Assignment:
Every line from the start of the records below to the line containing "(let p' := OnCongestionEvent hugeWindow" should be retyped exactly, that line included, and no others.

Provided records:
(** C6 (amended): a loss report for a packet number at or below
    [largestSentAtLastCutback] returns the sender it was given, so a
    repeated report changes nothing.  A report above it leaves slow start,
    enters recovery and records the largest sent packet number; and when
    the window is at least 0 and below 2^53 bytes and the datagram size at
    least 0 and below 2^52 bytes, it sets the slow-start threshold to half
    the window, rounded down, and the window to the larger of two
    datagrams and that threshold. *)
Theorem C6_loss_reaction :
  forall p number lostBytes priorInFlight,
    (number <= largestSentAtLastCutback p ->
     OnCongestionEvent p number lostBytes priorInFlight = p /\
     OnCongestionEvent (OnCongestionEvent p number lostBytes priorInFlight)
       number lostBytes priorInFlight
     = OnCongestionEvent p number lostBytes priorInFlight) /\
    (largestSentAtLastCutback p < number ->
     let p' := OnCongestionEvent p number lostBytes priorInFlight in
     inSlowStart p' = false /\
     inRecovery p' = true /\
     largestSentAtLastCutback p' = largestSentPacketNumber p) /\
    (largestSentAtLastCutback p < number ->
     0 <= congestionWindow p < 2 ^ 53 ->
     0 <= maxDatagramSize p < 2 ^ 52 ->
     let p' := OnCongestionEvent p number lostBytes priorInFlight in
     slowStartThreshold p' = congestionWindow p / 2 /\
     congestionWindow p'
     = Z.max (2 * maxDatagramSize p) (congestionWindow p / 2) /\
     inSlowStart p' = false /\
     inRecovery p' = true /\
     largestSentAtLastCutback p' = largestSentPacketNumber p).
Proof.
  intros p n l f. split; [|split].
  - intros H. rewrite !(OnCongestionEvent_ignored p n l f H). auto.
  - intros Hn p'.
    destruct (OnCongestionEvent_fields p n l f Hn) as (_ & _ & Hss & Hr & Hl).
    fold p' in Hss, Hr, Hl. auto.
  - intros Hn Hc Hm p'.
    destruct (OnCongestionEvent_reacts p n l f Hn Hc Hm)
      as (Hs & Hw & Hss & Hr & Hl & _).
    fold p' in Hs, Hw, Hss, Hr, Hl. auto.
Qed.

Lemma C6_loss_reaction_witness :
  (OnCongestionEvent afterLoss 100 1200 0 = afterLoss /\
   OnCongestionEvent (OnCongestionEvent afterLoss 100 1200 0) 100 1200 0
   = OnCongestionEvent afterLoss 100 1200 0) /\
  (let p' := OnCongestionEvent hugeWindow 1 1200 0 in
   inSlowStart p' = false /\
   inRecovery p' = true /\
   largestSentAtLastCutback p' = largestSentPacketNumber hugeWindow) /\
  (let p' := OnCongestionEvent fresh1200 1 1200 0 in
   slowStartThreshold p' = congestionWindow fresh1200 / 2 /\
   congestionWindow p'
   = Z.max (2 * maxDatagramSize fresh1200) (congestionWindow fresh1200 / 2) /\
   inSlowStart p' = false /\
   inRecovery p' = true /\
   largestSentAtLastCutback p' = largestSentPacketNumber fresh1200).
Proof.
  split; [|split].
  - apply (proj1 (C6_loss_reaction afterLoss 100 1200 0)). vm_compute. discriminate.
  - apply (proj1 (proj2 (C6_loss_reaction hugeWindow 1 1200 0))).
    vm_compute. reflexivity.
  - apply (proj2 (proj2 (C6_loss_reaction fresh1200 1 1200 0))).
    + vm_compute. reflexivity.
    + vm_compute. split; [discriminate | reflexivity].
    + vm_compute. split; [discriminate | reflexivity].
Defined.

(** C7: on short-header packets of a path where ECN is usable the selector
    answers ECT(1) exactly when L4S is enabled and the algorithm is Prague,
    and ECT(0) in every other case; on long-header packets it answers
    Not-ECT whatever the other inputs are. *)
Theorem C7_ecn_mode_selector :
  (forall l4s alg,
      ECNMode true l4s alg true = protocol.ECT1 <->
      l4s = true /\ alg = protocol.CongestionControlPrague) /\
  (forall l4s alg,
      ~ (l4s = true /\ alg = protocol.CongestionControlPrague) ->
      ECNMode true l4s alg true = protocol.ECT0) /\
  (forall ecn l4s alg, ECNMode ecn l4s alg false = protocol.ECNNon).
Proof.
  split; [|split].
  - intros l4s alg; destruct l4s, alg; cbn; split;
      try discriminate; try (intros [? ?]; discriminate); auto.
  - intros l4s alg H; destruct l4s, alg; cbn; try reflexivity;
      exfalso; apply H; auto.
  - reflexivity.
Qed.

(** C8: validation fails, with the one L4S-requires-Prague error, exactly
    when L4S is enabled and the algorithm is not Prague; every other
    configuration (and the nil configuration) passes; and defaulting a
    configuration with L4S enabled selects Prague, whatever the algorithm
    field held, so the defaulted configuration passes. *)
Theorem C8_config_validation :
  (forall c,
      validateConfigExample (Some c) = Some ErrL4SRequiresPrague <->
      quic.EnableL4S c = true /\
      quic.CongestionControlAlgorithm c <> protocol.CongestionControlPrague) /\
  (forall c,
      ~ (quic.EnableL4S c = true /\
         quic.CongestionControlAlgorithm c <> protocol.CongestionControlPrague) ->
      validateConfigExample (Some c) = None) /\
  validateConfigExample None = None /\
  (forall algZero c,
      quic.EnableL4S c = true ->
      quic.CongestionControlAlgorithm (populateConfigExample algZero (Some c))
      = protocol.CongestionControlPrague) /\
  (forall algZero c,
      validateConfigExample (Some (populateConfigExample algZero c)) = None).
Proof.
  split; [|split; [|split; [|split]]].
  - intros [l a ? ?]; destruct l, a; cbn; split;
      try discriminate; try (intros [? ?]; congruence);
      intros _; split; [reflexivity | discriminate].
  - intros [l a ? ?] H; destruct l, a; cbn in *;
      try reflexivity; exfalso; apply H; split; [reflexivity | discriminate].
  - reflexivity.
  - intros algZero c H; unfold populateConfigExample; cbn; rewrite H; reflexivity.
  - intros algZero [c|]; [destruct c as [l a ? ?]; destruct l, a | destruct algZero];
      reflexivity.
Qed.

(** C9: outside slow start, once the window has reached the initial
    maximum congestion window (the constant [DefaultInitialMaxStreamData]
    every sender is built with), [OnPacketAcked] leaves the window as it
    is: additive increase stops at this cap. *)
Theorem C9_additive_increase_cap :
  forall K mds l4s cs p number ackedBytes priorInFlight eventTime,
    run K (newPragueSender K mds l4s) cs = Some p ->
    inSlowStart p = false ->
    DefaultInitialMaxStreamData K <= congestionWindow p ->
    initialMaxCongestionWindow p = DefaultInitialMaxStreamData K /\
    congestionWindow (OnPacketAcked p number ackedBytes priorInFlight eventTime)
    = congestionWindow p.
Proof.
  intros K mds l4s cs p n a f t Hrun Hss Hcap.
  assert (Hi : initialMaxCongestionWindow p = DefaultInitialMaxStreamData K)
    by (rewrite (run_initialMaxCongestionWindow _ _ _ _ Hrun); reflexivity).
  split; [exact Hi|].
  unfold OnPacketAcked, pragueAdditiveIncrease; cbv zeta.
  destruct (largestAckedPacketNumber p <? n);
    repeat (get_set; try reflexivity; try break_if);
    try congruence;
    repeat match goal with
           | H : context [_ (set_totalAckedBytes _ _)] |- _ => revert H
           | H : context [_ (set_largestAckedPacketNumber _ _)] |- _ => revert H
           end; get_set; intros; try congruence; rewrite ?Hi in *; lia.
Qed.

Lemma C9_additive_increase_cap_witness :
  let p := OnCongestionEvent (OnPacketAcked fresh1200 1 2000000 0 0) 2 1200 0 in
  initialMaxCongestionWindow p = 524288 /\
  congestionWindow (OnPacketAcked p 3 1200 0 0) = congestionWindow p.
Proof.
  refine (C9_additive_increase_cap quicgo_protocol 1200 true
            [CallPacketAcked 1 2000000 0 0; CallCongestionEvent 2 1200 0]
            _ 3 1200 0 0 eq_refl _ _).
  - vm_compute; reflexivity.
  - vm_compute; discriminate.
Defined.

(** C10: a sender starts in slow start, no call turns [inSlowStart] from
    false to true, so after it is first false it is false after every later
    run of calls; and it is false after a retransmission timeout. *)
Theorem C10_slow_start_never_reentered :
  (forall K mds l4s, inSlowStart (newPragueSender K mds l4s) = true) /\
  (forall K p c p',
      step K p c = Some p' -> inSlowStart p = false -> inSlowStart p' = false) /\
  (forall K p cs p',
      run K p cs = Some p' -> inSlowStart p = false -> inSlowStart p' = false) /\
  (forall K p r, inSlowStart (OnRetransmissionTimeout K p r) = false).
Proof.
  repeat split.
  - intros K p c p'; apply step_inSlowStart.
  - intros K p cs p'; apply run_inSlowStart.
Qed.

Lemma C10_slow_start_never_reentered_witness :
  inSlowStart fresh1200 = true /\
  inSlowStart (OnPacketAcked (OnRetransmissionTimeout quicgo_protocol fresh1200 true)
                 1 1200 0 0) = false.
Proof.
  split.
  - exact (proj1 C10_slow_start_never_reentered quicgo_protocol 1200 true).
  - exact (proj1 (proj2 (proj2 C10_slow_start_never_reentered)) quicgo_protocol
             (OnRetransmissionTimeout quicgo_protocol fresh1200 true)
             [CallPacketAcked 1 1200 0 0] _ eq_refl eq_refl).
Defined.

Written reply:
(** C6 (amended): a loss report for a packet number at or below
    [largestSentAtLastCutback] returns the sender it was given, so a
    repeated report changes nothing.  A report above it leaves slow start,
    enters recovery and records the largest sent packet number; and when
    the window is at least 0 and below 2^53 bytes and the datagram size at
    least 0 and below 2^52 bytes, it sets the slow-start threshold to half
    the window, rounded down, and the window to the larger of two
    datagrams and that threshold. *)
Theorem C6_loss_reaction :
  forall p number lostBytes priorInFlight,
    (number <= largestSentAtLastCutback p ->
     OnCongestionEvent p number lostBytes priorInFlight = p /\
     OnCongestionEvent (OnCongestionEvent p number lostBytes priorInFlight)
       number lostBytes priorInFlight
     = OnCongestionEvent p number lostBytes priorInFlight) /\
    (largestSentAtLastCutback p < number ->
     let p' := OnCongestionEvent p number lostBytes priorInFlight in
     inSlowStart p' = false /\
     inRecovery p' = true /\
     largestSentAtLastCutback p' = largestSentPacketNumber p) /\
    (largestSentAtLastCutback p < number ->
     0 <= congestionWindow p < 2 ^ 53 ->
     0 <= maxDatagramSize p < 2 ^ 52 ->
     let p' := OnCongestionEvent p number lostBytes priorInFlight in
     slowStartThreshold p' = congestionWindow p / 2 /\
     congestionWindow p'
     = Z.max (2 * maxDatagramSize p) (congestionWindow p / 2) /\
     inSlowStart p' = false /\
     inRecovery p' = true /\
     largestSentAtLastCutback p' = largestSentPacketNumber p).
Proof.
  intros p n l f. split; [|split].
  - intros H. rewrite !(OnCongestionEvent_ignored p n l f H). auto.
  - intros Hn p'.
    destruct (OnCongestionEvent_fields p n l f Hn) as (_ & _ & Hss & Hr & Hl).
    fold p' in Hss, Hr, Hl. auto.
  - intros Hn Hc Hm p'.
    destruct (OnCongestionEvent_reacts p n l f Hn Hc Hm)
      as (Hs & Hw & Hss & Hr & Hl & _).
    fold p' in Hs, Hw, Hss, Hr, Hl. auto.
Qed.

Lemma C6_loss_reaction_witness :
  (OnCongestionEvent afterLoss 100 1200 0 = afterLoss /\
   OnCongestionEvent (OnCongestionEvent afterLoss 100 1200 0) 100 1200 0
   = OnCongestionEvent afterLoss 100 1200 0) /\
  (let p' := OnCongestionEvent hugeWindow 1 1200 0 in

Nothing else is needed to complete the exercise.